▶ [The problem]
Of all the lines below, return only those starting with the line holding "Abbreviation store := (list" and going on through the line holding "instance)) then None", exactly as written.

▶ [Records to process]
================================

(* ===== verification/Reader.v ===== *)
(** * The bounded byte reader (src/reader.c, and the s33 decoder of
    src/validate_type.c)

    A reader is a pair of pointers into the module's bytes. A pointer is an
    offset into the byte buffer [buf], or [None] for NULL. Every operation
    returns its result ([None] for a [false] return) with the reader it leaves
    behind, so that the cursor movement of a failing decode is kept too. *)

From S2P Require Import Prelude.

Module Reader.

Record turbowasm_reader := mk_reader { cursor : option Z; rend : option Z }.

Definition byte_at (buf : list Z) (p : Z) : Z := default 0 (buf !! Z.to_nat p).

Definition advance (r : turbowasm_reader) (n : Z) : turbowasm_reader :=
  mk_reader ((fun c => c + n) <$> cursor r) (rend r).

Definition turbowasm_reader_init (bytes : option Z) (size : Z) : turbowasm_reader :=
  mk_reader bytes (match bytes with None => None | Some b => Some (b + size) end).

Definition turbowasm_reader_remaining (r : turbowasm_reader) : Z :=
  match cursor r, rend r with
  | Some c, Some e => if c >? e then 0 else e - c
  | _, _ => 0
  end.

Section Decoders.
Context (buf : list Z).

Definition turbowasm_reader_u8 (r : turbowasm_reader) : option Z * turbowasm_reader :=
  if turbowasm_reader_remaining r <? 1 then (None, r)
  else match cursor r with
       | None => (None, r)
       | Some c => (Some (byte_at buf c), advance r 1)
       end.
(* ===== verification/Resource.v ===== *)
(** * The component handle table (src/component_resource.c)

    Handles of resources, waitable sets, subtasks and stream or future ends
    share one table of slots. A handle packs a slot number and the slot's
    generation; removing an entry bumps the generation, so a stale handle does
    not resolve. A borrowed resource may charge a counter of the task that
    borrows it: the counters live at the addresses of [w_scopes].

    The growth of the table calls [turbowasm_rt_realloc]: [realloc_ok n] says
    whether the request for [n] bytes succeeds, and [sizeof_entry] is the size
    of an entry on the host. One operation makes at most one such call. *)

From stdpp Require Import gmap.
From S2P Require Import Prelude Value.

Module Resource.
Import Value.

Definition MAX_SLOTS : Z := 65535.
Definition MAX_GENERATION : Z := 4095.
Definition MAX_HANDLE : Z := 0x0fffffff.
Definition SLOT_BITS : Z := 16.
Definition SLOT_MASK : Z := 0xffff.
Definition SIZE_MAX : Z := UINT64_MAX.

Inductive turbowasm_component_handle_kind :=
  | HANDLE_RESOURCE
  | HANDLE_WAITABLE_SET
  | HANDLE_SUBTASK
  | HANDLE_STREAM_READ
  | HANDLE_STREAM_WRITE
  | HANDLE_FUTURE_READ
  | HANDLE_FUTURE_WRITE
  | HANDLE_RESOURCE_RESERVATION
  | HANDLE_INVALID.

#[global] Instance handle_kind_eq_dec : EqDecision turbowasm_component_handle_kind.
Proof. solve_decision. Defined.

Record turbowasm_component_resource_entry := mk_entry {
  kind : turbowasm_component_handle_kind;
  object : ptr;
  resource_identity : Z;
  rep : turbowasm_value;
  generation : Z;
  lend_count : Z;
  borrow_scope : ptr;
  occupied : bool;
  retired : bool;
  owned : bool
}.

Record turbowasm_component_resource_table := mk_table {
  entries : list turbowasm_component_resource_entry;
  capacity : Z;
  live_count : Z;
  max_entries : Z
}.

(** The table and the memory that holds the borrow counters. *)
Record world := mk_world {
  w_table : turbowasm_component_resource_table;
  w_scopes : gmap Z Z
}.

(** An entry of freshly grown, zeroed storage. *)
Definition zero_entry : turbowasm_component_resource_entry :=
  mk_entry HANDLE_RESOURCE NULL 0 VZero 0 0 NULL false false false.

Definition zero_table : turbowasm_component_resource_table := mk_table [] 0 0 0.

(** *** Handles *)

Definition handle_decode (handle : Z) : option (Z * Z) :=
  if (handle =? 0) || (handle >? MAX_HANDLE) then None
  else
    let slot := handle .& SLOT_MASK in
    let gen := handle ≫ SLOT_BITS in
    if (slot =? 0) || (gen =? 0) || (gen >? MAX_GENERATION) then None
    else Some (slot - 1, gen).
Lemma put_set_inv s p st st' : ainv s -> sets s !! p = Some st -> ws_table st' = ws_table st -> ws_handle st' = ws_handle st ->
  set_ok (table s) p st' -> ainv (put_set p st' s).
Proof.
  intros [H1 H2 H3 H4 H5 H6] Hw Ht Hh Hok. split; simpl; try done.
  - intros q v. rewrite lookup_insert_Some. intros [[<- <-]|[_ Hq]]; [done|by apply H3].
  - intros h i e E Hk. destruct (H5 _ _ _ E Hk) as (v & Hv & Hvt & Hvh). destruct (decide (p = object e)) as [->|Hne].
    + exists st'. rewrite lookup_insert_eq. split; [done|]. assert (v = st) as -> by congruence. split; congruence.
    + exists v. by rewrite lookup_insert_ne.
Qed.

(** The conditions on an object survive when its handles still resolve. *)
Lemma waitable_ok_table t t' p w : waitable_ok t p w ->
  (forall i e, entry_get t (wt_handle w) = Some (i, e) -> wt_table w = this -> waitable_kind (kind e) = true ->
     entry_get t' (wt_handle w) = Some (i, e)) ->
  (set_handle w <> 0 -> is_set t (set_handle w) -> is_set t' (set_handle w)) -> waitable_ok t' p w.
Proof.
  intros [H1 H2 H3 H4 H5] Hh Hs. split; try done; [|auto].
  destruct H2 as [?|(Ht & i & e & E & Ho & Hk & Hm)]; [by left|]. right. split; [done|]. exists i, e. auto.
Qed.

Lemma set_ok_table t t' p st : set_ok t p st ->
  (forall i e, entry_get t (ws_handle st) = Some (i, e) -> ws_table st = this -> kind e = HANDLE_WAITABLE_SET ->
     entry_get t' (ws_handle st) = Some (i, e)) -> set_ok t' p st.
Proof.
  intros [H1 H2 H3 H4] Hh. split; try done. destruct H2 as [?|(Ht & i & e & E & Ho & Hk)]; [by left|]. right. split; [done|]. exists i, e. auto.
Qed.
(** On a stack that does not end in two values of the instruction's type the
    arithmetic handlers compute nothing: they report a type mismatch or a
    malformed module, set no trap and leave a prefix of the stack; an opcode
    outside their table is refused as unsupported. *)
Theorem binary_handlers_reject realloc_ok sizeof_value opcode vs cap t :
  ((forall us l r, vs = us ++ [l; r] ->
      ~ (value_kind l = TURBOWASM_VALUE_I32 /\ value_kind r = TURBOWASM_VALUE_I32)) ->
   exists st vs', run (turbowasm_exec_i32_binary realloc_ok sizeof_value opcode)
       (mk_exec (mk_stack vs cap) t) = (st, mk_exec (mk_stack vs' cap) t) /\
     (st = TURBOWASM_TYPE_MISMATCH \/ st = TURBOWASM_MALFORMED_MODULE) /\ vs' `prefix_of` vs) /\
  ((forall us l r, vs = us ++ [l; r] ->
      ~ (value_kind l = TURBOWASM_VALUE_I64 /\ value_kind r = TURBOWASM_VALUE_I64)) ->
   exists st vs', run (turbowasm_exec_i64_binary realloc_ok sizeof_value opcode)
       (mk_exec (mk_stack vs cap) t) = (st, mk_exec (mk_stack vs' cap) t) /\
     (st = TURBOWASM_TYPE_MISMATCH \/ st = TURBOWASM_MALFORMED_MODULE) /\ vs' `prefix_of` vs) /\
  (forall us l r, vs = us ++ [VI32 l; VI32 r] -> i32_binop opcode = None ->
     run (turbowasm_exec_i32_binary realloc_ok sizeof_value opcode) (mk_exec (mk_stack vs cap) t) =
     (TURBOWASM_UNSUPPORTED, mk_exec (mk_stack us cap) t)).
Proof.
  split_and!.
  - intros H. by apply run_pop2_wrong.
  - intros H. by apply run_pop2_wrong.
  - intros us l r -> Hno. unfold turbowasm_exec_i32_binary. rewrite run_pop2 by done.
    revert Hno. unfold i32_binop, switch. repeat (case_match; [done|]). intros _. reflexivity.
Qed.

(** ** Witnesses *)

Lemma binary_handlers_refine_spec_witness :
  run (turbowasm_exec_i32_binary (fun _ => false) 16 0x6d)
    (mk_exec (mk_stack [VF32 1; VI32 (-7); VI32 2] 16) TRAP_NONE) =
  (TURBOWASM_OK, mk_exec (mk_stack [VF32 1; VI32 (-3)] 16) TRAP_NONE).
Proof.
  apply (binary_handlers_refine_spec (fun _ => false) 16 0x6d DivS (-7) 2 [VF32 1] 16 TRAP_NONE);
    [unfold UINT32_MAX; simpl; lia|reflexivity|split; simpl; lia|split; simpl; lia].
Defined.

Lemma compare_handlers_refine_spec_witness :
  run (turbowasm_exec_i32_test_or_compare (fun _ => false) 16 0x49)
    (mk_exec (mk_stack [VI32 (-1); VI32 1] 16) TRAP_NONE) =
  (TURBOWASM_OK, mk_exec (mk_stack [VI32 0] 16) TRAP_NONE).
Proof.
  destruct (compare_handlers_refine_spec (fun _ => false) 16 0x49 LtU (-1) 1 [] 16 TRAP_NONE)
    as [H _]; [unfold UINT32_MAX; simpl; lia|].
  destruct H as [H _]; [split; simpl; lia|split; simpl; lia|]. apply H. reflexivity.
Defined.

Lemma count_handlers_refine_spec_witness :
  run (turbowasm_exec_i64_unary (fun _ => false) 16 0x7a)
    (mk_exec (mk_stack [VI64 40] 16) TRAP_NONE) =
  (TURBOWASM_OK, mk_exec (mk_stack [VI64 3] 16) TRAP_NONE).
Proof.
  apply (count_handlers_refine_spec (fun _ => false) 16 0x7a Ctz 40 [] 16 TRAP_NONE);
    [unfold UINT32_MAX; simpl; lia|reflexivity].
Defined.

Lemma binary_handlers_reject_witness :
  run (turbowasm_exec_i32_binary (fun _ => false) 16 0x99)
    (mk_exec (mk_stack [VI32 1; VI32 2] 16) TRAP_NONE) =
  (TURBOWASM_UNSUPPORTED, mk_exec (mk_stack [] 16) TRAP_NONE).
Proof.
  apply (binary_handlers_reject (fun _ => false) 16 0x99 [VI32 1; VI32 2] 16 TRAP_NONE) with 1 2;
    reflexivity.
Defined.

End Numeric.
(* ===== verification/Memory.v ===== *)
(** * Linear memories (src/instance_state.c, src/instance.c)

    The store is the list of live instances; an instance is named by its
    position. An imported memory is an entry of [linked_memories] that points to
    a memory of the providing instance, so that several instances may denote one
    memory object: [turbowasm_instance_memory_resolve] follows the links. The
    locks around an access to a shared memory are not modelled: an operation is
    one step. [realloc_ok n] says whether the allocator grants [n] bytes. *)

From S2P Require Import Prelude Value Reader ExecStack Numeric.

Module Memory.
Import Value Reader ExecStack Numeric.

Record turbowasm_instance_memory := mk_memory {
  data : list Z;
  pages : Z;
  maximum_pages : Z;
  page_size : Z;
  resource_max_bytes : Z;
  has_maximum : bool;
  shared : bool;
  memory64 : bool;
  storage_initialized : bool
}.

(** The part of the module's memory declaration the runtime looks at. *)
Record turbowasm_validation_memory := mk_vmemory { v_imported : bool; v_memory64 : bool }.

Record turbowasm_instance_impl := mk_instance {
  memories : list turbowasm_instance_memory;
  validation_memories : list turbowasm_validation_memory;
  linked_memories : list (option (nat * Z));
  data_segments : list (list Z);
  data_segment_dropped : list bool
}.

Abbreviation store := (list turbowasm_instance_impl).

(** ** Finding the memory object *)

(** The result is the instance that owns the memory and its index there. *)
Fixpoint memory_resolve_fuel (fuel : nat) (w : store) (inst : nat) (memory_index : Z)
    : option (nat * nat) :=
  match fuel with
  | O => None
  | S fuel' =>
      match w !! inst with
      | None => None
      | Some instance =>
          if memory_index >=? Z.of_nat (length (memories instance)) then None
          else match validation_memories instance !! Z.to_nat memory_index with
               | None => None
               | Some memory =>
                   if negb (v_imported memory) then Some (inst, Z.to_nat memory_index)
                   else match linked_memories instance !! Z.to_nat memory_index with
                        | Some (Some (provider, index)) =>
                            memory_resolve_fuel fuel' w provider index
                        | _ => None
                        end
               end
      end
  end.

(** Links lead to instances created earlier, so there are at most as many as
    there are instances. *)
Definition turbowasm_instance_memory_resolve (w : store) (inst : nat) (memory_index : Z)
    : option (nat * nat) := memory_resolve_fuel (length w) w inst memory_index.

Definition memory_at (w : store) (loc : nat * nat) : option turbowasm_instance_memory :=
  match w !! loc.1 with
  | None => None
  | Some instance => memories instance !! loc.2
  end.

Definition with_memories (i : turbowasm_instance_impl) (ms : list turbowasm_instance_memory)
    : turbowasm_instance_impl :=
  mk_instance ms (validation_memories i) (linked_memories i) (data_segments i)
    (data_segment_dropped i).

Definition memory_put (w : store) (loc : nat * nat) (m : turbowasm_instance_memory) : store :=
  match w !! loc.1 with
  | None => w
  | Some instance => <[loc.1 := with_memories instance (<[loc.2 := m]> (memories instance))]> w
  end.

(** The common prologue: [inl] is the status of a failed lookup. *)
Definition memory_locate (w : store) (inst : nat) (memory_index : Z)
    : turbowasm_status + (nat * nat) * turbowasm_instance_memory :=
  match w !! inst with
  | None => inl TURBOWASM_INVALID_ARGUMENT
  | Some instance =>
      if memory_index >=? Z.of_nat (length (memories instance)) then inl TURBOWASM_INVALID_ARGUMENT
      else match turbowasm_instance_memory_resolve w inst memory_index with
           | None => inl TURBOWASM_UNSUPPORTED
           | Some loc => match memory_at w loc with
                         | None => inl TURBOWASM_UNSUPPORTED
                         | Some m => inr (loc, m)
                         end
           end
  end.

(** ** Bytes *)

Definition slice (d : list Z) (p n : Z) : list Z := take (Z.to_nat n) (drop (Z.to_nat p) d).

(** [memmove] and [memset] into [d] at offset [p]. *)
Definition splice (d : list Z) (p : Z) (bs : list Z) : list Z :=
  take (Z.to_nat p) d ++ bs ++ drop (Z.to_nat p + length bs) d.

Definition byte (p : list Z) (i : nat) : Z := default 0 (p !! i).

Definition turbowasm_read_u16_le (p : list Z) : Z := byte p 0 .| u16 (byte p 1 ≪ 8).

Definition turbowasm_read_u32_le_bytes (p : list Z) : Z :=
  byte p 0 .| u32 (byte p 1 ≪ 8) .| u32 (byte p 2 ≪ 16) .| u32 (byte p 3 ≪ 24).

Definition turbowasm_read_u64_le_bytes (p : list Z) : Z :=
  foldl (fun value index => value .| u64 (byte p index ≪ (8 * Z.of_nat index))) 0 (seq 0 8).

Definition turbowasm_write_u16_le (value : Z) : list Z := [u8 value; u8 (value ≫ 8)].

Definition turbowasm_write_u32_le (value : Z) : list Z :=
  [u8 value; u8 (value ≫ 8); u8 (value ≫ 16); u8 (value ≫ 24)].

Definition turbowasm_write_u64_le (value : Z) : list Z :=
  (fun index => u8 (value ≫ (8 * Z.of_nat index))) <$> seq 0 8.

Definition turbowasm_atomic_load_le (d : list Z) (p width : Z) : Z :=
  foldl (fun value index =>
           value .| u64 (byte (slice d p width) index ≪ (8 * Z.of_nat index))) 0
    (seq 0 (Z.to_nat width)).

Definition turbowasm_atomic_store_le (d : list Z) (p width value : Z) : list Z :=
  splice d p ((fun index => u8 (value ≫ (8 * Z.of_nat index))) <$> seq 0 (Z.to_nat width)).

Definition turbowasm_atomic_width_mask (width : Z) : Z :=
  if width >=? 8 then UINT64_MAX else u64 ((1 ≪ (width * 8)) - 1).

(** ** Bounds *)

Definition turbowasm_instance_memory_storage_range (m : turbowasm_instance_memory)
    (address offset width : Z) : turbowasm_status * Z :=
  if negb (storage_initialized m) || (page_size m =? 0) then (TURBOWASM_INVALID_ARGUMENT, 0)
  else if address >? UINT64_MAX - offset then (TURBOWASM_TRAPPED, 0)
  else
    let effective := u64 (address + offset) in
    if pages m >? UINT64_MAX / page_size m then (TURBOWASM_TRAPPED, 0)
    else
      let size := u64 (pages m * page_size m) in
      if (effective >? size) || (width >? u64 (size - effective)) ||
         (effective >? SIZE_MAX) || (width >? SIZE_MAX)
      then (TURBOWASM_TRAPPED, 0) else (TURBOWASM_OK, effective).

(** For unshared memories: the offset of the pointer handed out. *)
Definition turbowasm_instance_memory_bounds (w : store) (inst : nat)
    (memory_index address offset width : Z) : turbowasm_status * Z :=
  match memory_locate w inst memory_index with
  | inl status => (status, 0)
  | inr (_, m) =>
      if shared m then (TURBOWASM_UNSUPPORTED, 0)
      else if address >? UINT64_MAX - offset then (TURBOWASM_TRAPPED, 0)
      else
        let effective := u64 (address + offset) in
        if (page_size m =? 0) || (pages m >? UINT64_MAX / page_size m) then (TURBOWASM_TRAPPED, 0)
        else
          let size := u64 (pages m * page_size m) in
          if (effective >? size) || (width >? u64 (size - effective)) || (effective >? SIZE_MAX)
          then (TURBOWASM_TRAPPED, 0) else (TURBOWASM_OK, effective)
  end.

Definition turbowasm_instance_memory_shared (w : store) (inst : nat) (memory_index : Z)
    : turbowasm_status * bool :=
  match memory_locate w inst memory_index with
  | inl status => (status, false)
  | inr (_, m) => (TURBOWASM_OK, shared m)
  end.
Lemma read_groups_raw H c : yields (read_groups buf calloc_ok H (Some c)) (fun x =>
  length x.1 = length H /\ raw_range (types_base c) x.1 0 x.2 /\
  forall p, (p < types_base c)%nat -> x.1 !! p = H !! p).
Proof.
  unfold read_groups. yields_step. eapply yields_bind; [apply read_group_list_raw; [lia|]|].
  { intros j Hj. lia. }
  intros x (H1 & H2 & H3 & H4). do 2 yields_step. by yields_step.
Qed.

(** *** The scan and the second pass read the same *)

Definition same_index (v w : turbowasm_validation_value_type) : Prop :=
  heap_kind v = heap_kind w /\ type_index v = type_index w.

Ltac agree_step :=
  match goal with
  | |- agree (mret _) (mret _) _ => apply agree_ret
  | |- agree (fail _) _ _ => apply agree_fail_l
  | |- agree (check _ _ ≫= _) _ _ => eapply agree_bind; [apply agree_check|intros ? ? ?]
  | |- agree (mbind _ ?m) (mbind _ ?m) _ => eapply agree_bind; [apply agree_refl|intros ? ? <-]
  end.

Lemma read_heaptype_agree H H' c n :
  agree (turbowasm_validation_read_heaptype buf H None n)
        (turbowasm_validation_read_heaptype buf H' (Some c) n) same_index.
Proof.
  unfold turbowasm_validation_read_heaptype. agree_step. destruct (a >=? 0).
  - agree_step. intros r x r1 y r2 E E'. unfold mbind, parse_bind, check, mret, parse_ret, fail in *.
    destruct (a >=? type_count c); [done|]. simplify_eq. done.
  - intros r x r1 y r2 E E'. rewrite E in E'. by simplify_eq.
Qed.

================================

▶ [Answer space]
Abbreviation store := (list turbowasm_instance_impl).

(** ** Finding the memory object *)

(** The result is the instance that owns the memory and its index there. *)
Fixpoint memory_resolve_fuel (fuel : nat) (w : store) (inst : nat) (memory_index : Z)
    : option (nat * nat) :=
  match fuel with
  | O => None
  | S fuel' =>
      match w !! inst with
      | None => None
      | Some instance =>
          if memory_index >=? Z.of_nat (length (memories instance)) then None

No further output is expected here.